Cardiac remodeling refers to the abnormal changes in cardiac structure and function caused by various pathological conditions. It is an inevitable pathological process in the occurrence and development of heart failure and is related to a variety of cardiovascular diseases. Inflammation and apoptosis are critical pathological processes involved in cardiac remodeling. Neuregulin 4 (Nrg 4) is an adipokine produced primarily by brown adipose tissue that may play a protective role in a variety of inflammatory diseases. The aim of this study was to investigate whether Nrg4 can delay the progression of cardiac remodeling by regulating AMPK/NF-κB pathway, inhibiting inflammation and apoptosis.
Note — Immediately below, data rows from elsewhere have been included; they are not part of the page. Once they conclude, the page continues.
(* ===== verification/ControlRuns.v ===== *)
(** * Runs of the Control store

    Every transaction of [ControlTasks], [Callbacks], [BudgetLedger] and
    [Results], in any order and any interleaving of tasks: what each one keeps,
    and what follows for the gateway's accounting. *)

From S2P Require Import Prelude GoBytes Ordering GoText Sha256 ViewBinding FactId FactSet LedgerStore ExposureLedger ControlTasks Callbacks BudgetLedger BudgetInvariant Results.
Import FactId FactSet Store ExposureLedger ControlTasks Callbacks BudgetLedger BudgetInvariant Results.

Module ControlRuns.

Section runs.
Context `{SQLLiterals} {O Observed Referenced : Type} `{!OrdinalExposure O Observed Referenced} `{!OrdinalLaws O Observed Referenced}.
Context (sameJSON : bytes -> bytes -> bool) (normalizeJSON : string -> string -> result string)
  (decode_binding : bytes -> result ViewBinding.BindingSet).
Implicit Types s : Store O.

(** One committed transaction.  A finalization is checked on the query as it was
    read, perhaps earlier; one that finds the query settled without a result
    digest is not a step but an [attach]. *)
Inductive step s : Store O -> Prop :=
  | step_create_principal now p s' : CreatePrincipal s now p = Ok s' -> step s s'
  | step_disable_principal now id at_ r : DisablePrincipal s now id at_ = Ok r -> step s r.1
  | step_create_task now t s' : CreateTask normalizeJSON s now t = Ok s' -> step s s'
  | step_transition now change r : TransitionTask normalizeJSON s now change = Ok r -> step s r.1
  | step_grant now g s' : PutGrant normalizeJSON decode_binding s now g = Ok s' -> step s s'
  | step_approval now id e s' : RecordApprovalEvent normalizeJSON s now id e = Ok s' -> step s s'
  | step_view_changed now t d r : MarkTaskViewSemanticChanged s now t d = Ok r -> step s r.1
  | step_claim now e p r : ClaimCallback s now e p = Ok r -> step s r.1
  | step_complete now e p resp s' : CompleteCallback s now e p resp = Ok s' -> step s s'
  | step_fail e p f s' : FailCallback s e p f = Ok s' -> step s s'
  | step_decide now c r : ApplyApprovalCallback normalizeJSON decode_binding s now c = Ok r -> step s r.1
  | step_reserve clock rq : step s (ReserveBudget s clock rq).1
  | step_settle now se status r : settle sameJSON s now se status = Ok r -> step s r.1
  | step_recover now r : Recover s now = Ok r -> step s r.1
  | step_audit task query actor kind at_ s' : appendAuditTx s task query actor kind at_ = Ok s' -> step s s'
  | step_finalize array_length (read : Store O) t now se p t' s' record : finalizable read se p = Ok tt ->
      (forall r, queries s !! seQueryID se = Some r -> qStatus r = QueryReserved \/ qResultSHA256 r <> "") ->
      finalizePreparedQueryAttempt sameJSON normalizeJSON array_length t s now se p = Ok (t', s', record) -> step s s'.

Inductive steps : Store O -> Store O -> Prop :=
  | steps_refl s : steps s s
  | steps_step s s1 s2 : steps s s1 -> step s1 s2 -> steps s s2.

(** A result stored for any query, also one that settled without a digest, whose
    record then gets one. *)
Inductive attach s : Store O -> Prop :=
  | attach_finalize array_length (read : Store O) t now se p t' s' record : finalizable read se p = Ok tt ->
      finalizePreparedQueryAttempt sameJSON normalizeJSON array_length t s now se p = Ok (t', s', record) -> attach s s'
  | attach_save t task query key hash now t' s' : SaveEncryptedResult t s task query key hash now = Ok (t', s') -> attach s s'.

Inductive runs : Store O -> Store O -> Prop :=
  | runs_refl s : runs s s
  | runs_step s s1 s2 : runs s s1 -> step s1 s2 -> runs s s2
  | runs_attach s s1 s2 : runs s s1 -> attach s1 s2 -> runs s s2.

Definition start (o : O) : Store O := MkStore _ ∅ ∅ ∅ ∅ ∅ ∅ ∅ ∅ ∅ ∅ ∅ ∅ ∅ ∅ [] o.
(** Reachable from an empty store whose V4 and V5 tables know no query. *)
Definition reach s : Prop := exists o, (forall v q, ord_has v o q = false) /\ runs (start o) s.

(** ** Every transaction is a good step *)
Lemma wrap_ok {A} op kind (r : result A) a : wrap op kind r = Ok a <-> r = Ok a.
Proof. apply map_err_ok. Qed.

Lemma insert_new_ok {V} (m : gmap string V) k v m' : insert_new m k v = Ok m' <-> m !! k = None /\ m' = <[k := v]> m.
Proof.
  unfold insert_new. rewrite fail_if_bind_ok, bool_decide_eq_false. split.
  - intros [Hn E%Ok_inj]. split; [by apply eq_None_not_Some|done].
  - intros [-> ->]. split; [by intros [? [=]]|done].
Qed.

(** Changing tables the ledgers do not read, then the audit log. *)
Lemma good_then_audit s s0 s' task query actor kind at_ : ledger_tables s s0 -> later s s0 ->
  appendAuditTx s0 task query actor kind at_ = Ok s' -> good_step s s'.
Proof. intros T L E. etrans; [by apply good_tables|by eapply good_audit]. Qed.

Ltac later_tables := split; try reflexivity.

Lemma good_principals s m : ledger_tables s (with_principals s m) /\ later s (with_principals s m).
Proof. split; [done|]. later_tables. Qed.
Lemma good_approvals s m : ledger_tables s (with_approvals s m) /\ later s (with_approvals s m).
Proof. split; [done|]. later_tables. Qed.
Lemma good_task s t row : (forall old, tasks s !! t = Some old -> task_le old row) ->
  ledger_tables s (with_tasks s (<[t := row]> (tasks s))) /\ later s (with_tasks s (<[t := row]> (tasks s))).
Proof. intros Hle. split; [done|]. later_tables. by apply (table_le_insert task_le). Qed.
Lemma good_callback s e row : (forall old, callbacks s !! e = Some old -> callback_le old row) ->
  ledger_tables s (with_callbacks s (<[e := row]> (callbacks s))) /\ later s (with_callbacks s (<[e := row]> (callbacks s))).
Proof. intros Hle. split; [done|]. later_tables. by apply (table_le_insert callback_le). Qed.
Lemma good_view s t row : (forall old, view_status s !! t = Some old -> view_le old row) ->
  ledger_tables s (with_view_status s (<[t := row]> (view_status s))) /\ later s (with_view_status s (<[t := row]> (view_status s))).
Proof. intros Hle. split; [done|]. later_tables. by apply (table_le_insert view_le). Qed.

Lemma good_CreatePrincipal s now p s' : CreatePrincipal s now p = Ok s' -> good_step s s'.
Proof.
  unfold CreatePrincipal. cbv zeta. intros E. do 2 (apply fail_if_bind_ok in E as [_ E]). apply bind_ok in E as (m & _ & E).
  apply wrap_ok in E. eapply good_then_audit; [apply good_principals..|exact E].
Qed.

Lemma good_DisablePrincipal s now id at_ r : DisablePrincipal s now id at_ = Ok r -> good_step s r.1.
Proof.
  unfold DisablePrincipal. cbv zeta. intros E. apply fail_if_bind_ok in E as [_ E]. apply bind_ok in E as (p & _ & E).
  apply Ok_inj in E as <-. apply good_tables; apply good_principals.
Qed.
In our study, we established a model of cardiac remodeling in mice after 14 days of isoproterenol (ISO) intervention, and then gave Nrg4 treatment for another 4 weeks. The cardiac function, the degree of myocardial hypertrophy and myocardial fibrosis of the mice were observed. At the same time, the levels of apoptosis-related proteins (Bax,Bcl-2,Caspase-3), IL-6,IL-Iβ and TNF-α, as well as the activation level of AMPK/NF-κB signaling pathway were evaluated.Nrg4 alleviated ISO-induced cardiac dysfunction, cardiac hypertrophy and fibrosis in mice. Nrg4 also attenuated ISO-induced apoptosis and reduces levels of inflammatory factors to protect ISO-induced myocardial damage. At the same time, the effect of Nrg4 on AMPK/NF-κB pathway was measured in vivo and in vitro. The administration of an AMPK inhibitor was found to reverse the anti-hypertrophy, anti-inflammatory, and anti-apoptotic effects of Nrg4. Our findings suggest that Nrg4 may play a protective role in cardiac remodeling by inhibiting inflammation and apoptosis via AMPK/NF-κB pathway.